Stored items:

(* ===== verification/GeTheorems.v ===== *)
(** What the theorems about ge.c come to: its representations refine the points of the
    curve, its encodings are those of RFC 8032, its tables hold multiples of the base point,
    and its two scalar multiplications compute multiples in the group. *)
From S2P Require Import Prelude Bytes Limbs Fe FeArith Prime25519 Edwards Sc Ge GePrecomp GeArith GeTables GeMult.

(** C24. The point operations refine the group: on representations of [P] and [Q] whose
    limbs are within the invariant's bounds, additions and subtractions of a cached or a
    precomputed point and doublings return, without signed overflow, a representation of
    [P + Q], [P - Q] or [2 P], equal points included since the addition law has no
    exceptions; the conversions between the coordinate systems keep the point. *)
Theorem point_operations_refine_group p p2 q r t P Q :
  rep_p3 p P -> rep_p2 p2 P -> rep_cached q Q -> rep_precomp r Q -> rep_p1p1 t P ->
  returns (ge_add p q) (fun s => rep_p1p1 s (padd P Q)) /\ returns (ge_sub p q) (fun s => rep_p1p1 s (psub P Q)) /\
  returns (ge_madd p r) (fun s => rep_p1p1 s (padd P Q)) /\ returns (ge_msub p r) (fun s => rep_p1p1 s (psub P Q)) /\
  returns (ge_p2_dbl p2) (fun s => rep_p1p1 s (padd P P)) /\ returns (ge_p3_dbl p) (fun s => rep_p1p1 s (padd P P)) /\
  returns (ge_p1p1_to_p2 t) (fun s => rep_p2 s P) /\ returns (ge_p1p1_to_p3 t) (fun s => rep_p3 s P) /\
  returns (ge_p3_to_p2 p) (fun s => rep_p2 s P) /\ returns (ge_p3_to_cached p) (fun s => rep_cached s P).
Proof.
  intros. splits; [by apply ge_add_spec|by apply ge_sub_spec|by apply ge_madd_spec|by apply ge_msub_spec|by apply ge_p2_dbl_spec
    |by apply ge_p3_dbl_spec|by apply ge_p1p1_to_p2_spec|by apply ge_p1p1_to_p3_spec|by apply ge_p3_to_p2_spec|by apply ge_p3_to_cached_spec].
Qed.

(** The identity and the first entry of the table: [0 + B]. *)
Lemma point_operations_refine_group_witness :
  exists s, ge_madd ge_p3_0 (Bi !!! 0%nat) = Done s /\ rep_p1p1 s ed_B.
Proof.
  assert (rep_precomp (Bi !!! 0%nat) ed_B) as HB by exact (Bi_table 0 (Bi !!! 0%nat) eq_refl).
  destruct (proj1 (returns_done _ _) (ge_madd_spec _ _ pzero ed_B ge_p3_0_rep HB)) as (t & _ & Ht).
  destruct (proj1 (returns_done _ _) (ge_p1p1_to_p3_spec _ _ Ht)) as (h & _ & Hh).
  destruct (proj1 (returns_done _ _) (ge_p3_to_cached_spec _ _ Hh)) as (q & _ & Hq). rewrite padd_0_l in Hq.
  destruct (proj1 (returns_done _ _) (ge_p3_dbl_spec _ _ ge_p3_0_rep)) as (z & _ & Hz). rewrite padd_0_l in Hz.
  destruct (point_operations_refine_group ge_p3_0 ge_p2_0 q (Bi !!! 0%nat) z pzero ed_B ge_p3_0_rep ge_p2_0_rep Hq HB Hz)
    as (_ & _ & H & _).
  destruct (proj1 (returns_done _ _) H) as (s & E & Hs). exists s. split; [exact E|]. by rewrite padd_0_l in Hs.
Defined.

(** Encodings of points: a representation of [P] is written as the 32 bytes of RFC 8032,
    the ordinate with the parity of the abscissa on top, and reading them back gives a
    representation of [-P]; reading any 32 bytes returns: a representation of the point
    with that ordinate and the opposite parity (the code negates), or -1 exactly when no
    point of the curve has that ordinate. *)
Theorem point_encoding h P s :
  rep_p3 h P -> length s = 32%nat -> bytes_ok s ->
  ge_p3_tobytes h = Done (le_bytes 32 (py P + 2 ^ 255 * (px P mod 2))) /\
  returns (let* e := ge_p3_tobytes h in ge_frombytes_negate_vartime e) (fun o => exists h', o = Some h' /\ rep_p3 h' (popp P)) /\
  returns (ge_frombytes_negate_vartime s) (fun o => match o with
    | Some h' => exists Q, rep_p3 h' Q /\ py Q == le_val s mod 2 ^ 255 /\ (px Q = 0 \/ px Q mod 2 <> le_val s / 2 ^ 255)
    | None => forall Q, ~ py Q == le_val s mod 2 ^ 255
    end).
Proof.
  intros Hh Hl Hs. rewrite (ge_p3_tobytes_spec h P Hh). cbn [obind]. splits.
  - reflexivity.
  - apply ge_frombytes_encode.
  - eapply returns_mono; [by apply ge_frombytes_spec|]. intros [h'|]; [|done]. intros (Q & HQ & Hy & Hx). by exists Q.
Qed.

(** The identity; and the bytes 2, 0, ... that encode no point. *)
Lemma point_encoding_witness :
  ge_p3_tobytes ge_p3_0 = Done (1 :: replicate 31 0) /\ ge_frombytes_negate_vartime (2 :: replicate 31 0) = Done None /\
  forall Q, ~ py Q == 2.
Proof.
  destruct (point_encoding ge_p3_0 pzero (2 :: replicate 31 0) ge_p3_0_rep eq_refl) as (H1 & _ & H3).
  { unfold bytes_ok. cbn [replicate]. repeat (constructor; [lia|]). constructor. }
  assert (ge_frombytes_negate_vartime (2 :: replicate 31 0) = Done None) as E by (vm_compute; reflexivity).
  rewrite E in H3. split; [exact H1|]. split; [exact E|exact H3].
Defined.

(** C25. Multiples of the base point: [base[i][j]] is [(j + 1) * 256 ^ i * B] and [Bi[j]] is
    [(2 j + 1) * B] for every entry of precomp_data.h, [B] has order [l], and
    [ge_scalarmult_base] returns a representation of [a * B] for every scalar of 32 bytes
    below [2 ^ 255], through the signed digits and the constant-time selection. *)
Theorem base_multiples a :
  bytes_ok a -> length a = 32%nat -> le_val a < 2 ^ 255 ->
  (forall i row j e, base !! i = Some row -> row !! j = Some e -> rep_precomp e (pmul ((Z.of_nat j + 1) * 256 ^ Z.of_nat i) ed_B)) /\
  (forall j e, Bi !! j = Some e -> rep_precomp e (pmul (2 * Z.of_nat j + 1) ed_B)) /\
  length base = 32%nat /\ Forall (fun row => length row = 8%nat) base /\ length Bi = 8%nat /\
  pmul sc_l ed_B = pzero /\
  returns (ge_scalarmult_base base a) (fun h => rep_p3 h (pmul (le_val a) ed_B)).
Proof.
  intros Ha Hl Hv. splits; [intros; by eapply base_table|intros; by apply Bi_table|done|by repeat constructor|done|apply base_order
    |by apply ge_scalarmult_base_spec].
Qed.

Lemma base_multiples_witness :
  returns (ge_scalarmult_base base (5 :: replicate 31 0)) (fun h => rep_p3 h (pmul 5 ed_B)).
Proof.
  destruct (base_multiples (5 :: replicate 31 0)) as (_ & _ & _ & _ & _ & _ & H).
  - unfold bytes_ok. cbn [replicate]. repeat (constructor; [lia|]). constructor.
  - reflexivity.
  - reflexivity.
  - exact H.
Defined.

(** C26. Two scalars at once: for scalars below [2 ^ 253] the sliding windows are 256 digits,
    each zero or odd between -15 and 15, with the value of the scalar, and
    [ge_double_scalarmult_vartime] returns a representation of [a * A + b * B]. *)
Theorem double_scalar_multiplication a h A b :
  bytes_ok a -> length a = 32%nat -> le_val a < 2 ^ 253 ->
  bytes_ok b -> length b = 32%nat -> le_val b < 2 ^ 253 -> rep_p3 h A ->
  dval 2 (slide a) = le_val a /\ length (slide a) = 256%nat /\ Forall (fun d => is_true (odd_digit d)) (slide a) /\
  returns (ge_double_scalarmult_vartime Bi a h b)
    (fun r => rep_p2 r (padd (pmul (le_val a) A) (pmul (le_val b) ed_B))).
Proof.
  intros Ha La Va Hb Lb Vb Hh. destruct (slide_ok a Ha La Va) as (V & L & F).
  splits; [exact V|exact L|exact F|by apply ge_double_scalarmult_spec].
Qed.

(** The digits of 255: 256 less 1. *)
Lemma double_scalar_multiplication_witness :
  take 9 (slide (255 :: replicate 31 0)) = [-1; 0; 0; 0; 0; 0; 0; 0; 1] /\
  returns (ge_double_scalarmult_vartime Bi (255 :: replicate 31 0) ge_p3_0 (5 :: replicate 31 0))
    (fun r => rep_p2 r (pmul 5 ed_B)).
Proof.
  split; [vm_compute; reflexivity|].
  assert (forall x, 0 <= x < 256 -> bytes_ok (x :: replicate 31 0)) as Hb.
  { intros x Hx. unfold bytes_ok. cbn [replicate]. constructor; [exact Hx|]. repeat (constructor; [lia|]). constructor. }
  destruct (double_scalar_multiplication (255 :: replicate 31 0) ge_p3_0 pzero (5 :: replicate 31 0)
    (Hb 255 ltac:(lia)) eq_refl eq_refl (Hb 5 ltac:(lia)) eq_refl eq_refl ge_p3_0_rep) as (_ & _ & _ & H).
  change (le_val (255 :: replicate 31 0)) with 255 in H. change (le_val (5 :: replicate 31 0)) with 5 in H.
  rewrite pmul_point_0, padd_0_l in H. exact H.
Defined.
Definition handlerUploadVideo (E : Env) (cfg : apiConfig) (r : Request) : M unit :=
  MaxBytesReader (Z.shiftl 1 30) ;;
  let videoIdString := PathValue r "videoID" in
  let* videoId := or_respond (uuid_Parse E videoIdString) StatusBadRequest "Invalid ID" in
  let* token := or_respond (GetBearerToken E (Header r)) StatusUnauthorized "Couldn't find JWT" in
  let* userId :=
    or_respond (ValidateJWT E token (jwtSecret cfg)) StatusUnauthorized "Couldn't validate JWT" in
  let* found := GetVideo E videoId in
  let* videoMetadata :=
    or_respond found StatusInternalServerError "Couldn't find video metadata" in
  if negb (N.eqb (UserID videoMetadata) userId) then
    respondWithError StatusUnauthorized "User not authorized" ;; return_
  else
  let* opened := FormFile r "video" in
  let* (videoFile, header) := or_respond opened StatusBadRequest "Unable to parse video file" in
  defer (DeferClose videoFile) ;;
  let* mediaType :=
    or_respond (ParseMediaType E (part_ContentType header)) StatusBadRequest "Invalid ID" in
  let* extension := index (Strings.Split mediaType "/") 1 in
  if negb (String.eqb mediaType "video/mp4") then
    respondWithError StatusBadRequest "Invalid file upload" ;; return_
  else
  let* created := CreateTemp E in
  let* tempFile := or_respond created StatusInternalServerError "Couldn't create temp file" in
  defer (DeferRemove tempFile) ;;
  defer (DeferClose (OSFile tempFile)) ;;
  let* copied := Copy E tempFile (part_data header) in
  or_respond copied StatusInternalServerError "Couldn't write video data" ;;
  Seek tempFile ;;
  let* filled := rand_Read E 32 in
  let* videoRandomName :=
    or_respond filled StatusInternalServerError "Couldn't generate random name" in
  let* probed := getVideoAspectRatio E tempFile in
  let* aspectRatio :=
    or_respond probed StatusInternalServerError "Couldn't get aspect ratio" in
  let directory := directory_of aspectRatio in
  let encodedVideoName := encodedVideoName_of directory videoRandomName extension in
  let* put := PutObject E (s3Bucket cfg) encodedVideoName tempFile mediaType in
  or_respond put StatusInternalServerError "Couldn't upload to S3" ;;
  let videoURL := videoURL_of cfg encodedVideoName in
  let videoMetadata := set_VideoURL videoMetadata videoURL in
  let* updated := UpdateVideo E videoMetadata in
  or_respond updated StatusInternalServerError "Couldn't update video" ;;
  respondWithJSON StatusOK videoMetadata.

## [Exercise aim]
Please copy exactly the lines from the first line of the records above through the line containing "limbs are within", including both, and nothing more.

## [The answer]
(* ===== verification/GeTheorems.v ===== *)
(** What the theorems about ge.c come to: its representations refine the points of the
    curve, its encodings are those of RFC 8032, its tables hold multiples of the base point,
    and its two scalar multiplications compute multiples in the group. *)
From S2P Require Import Prelude Bytes Limbs Fe FeArith Prime25519 Edwards Sc Ge GePrecomp GeArith GeTables GeMult.

(** C24. The point operations refine the group: on representations of [P] and [Q] whose
    limbs are within the invariant's bounds, additions and subtractions of a cached or a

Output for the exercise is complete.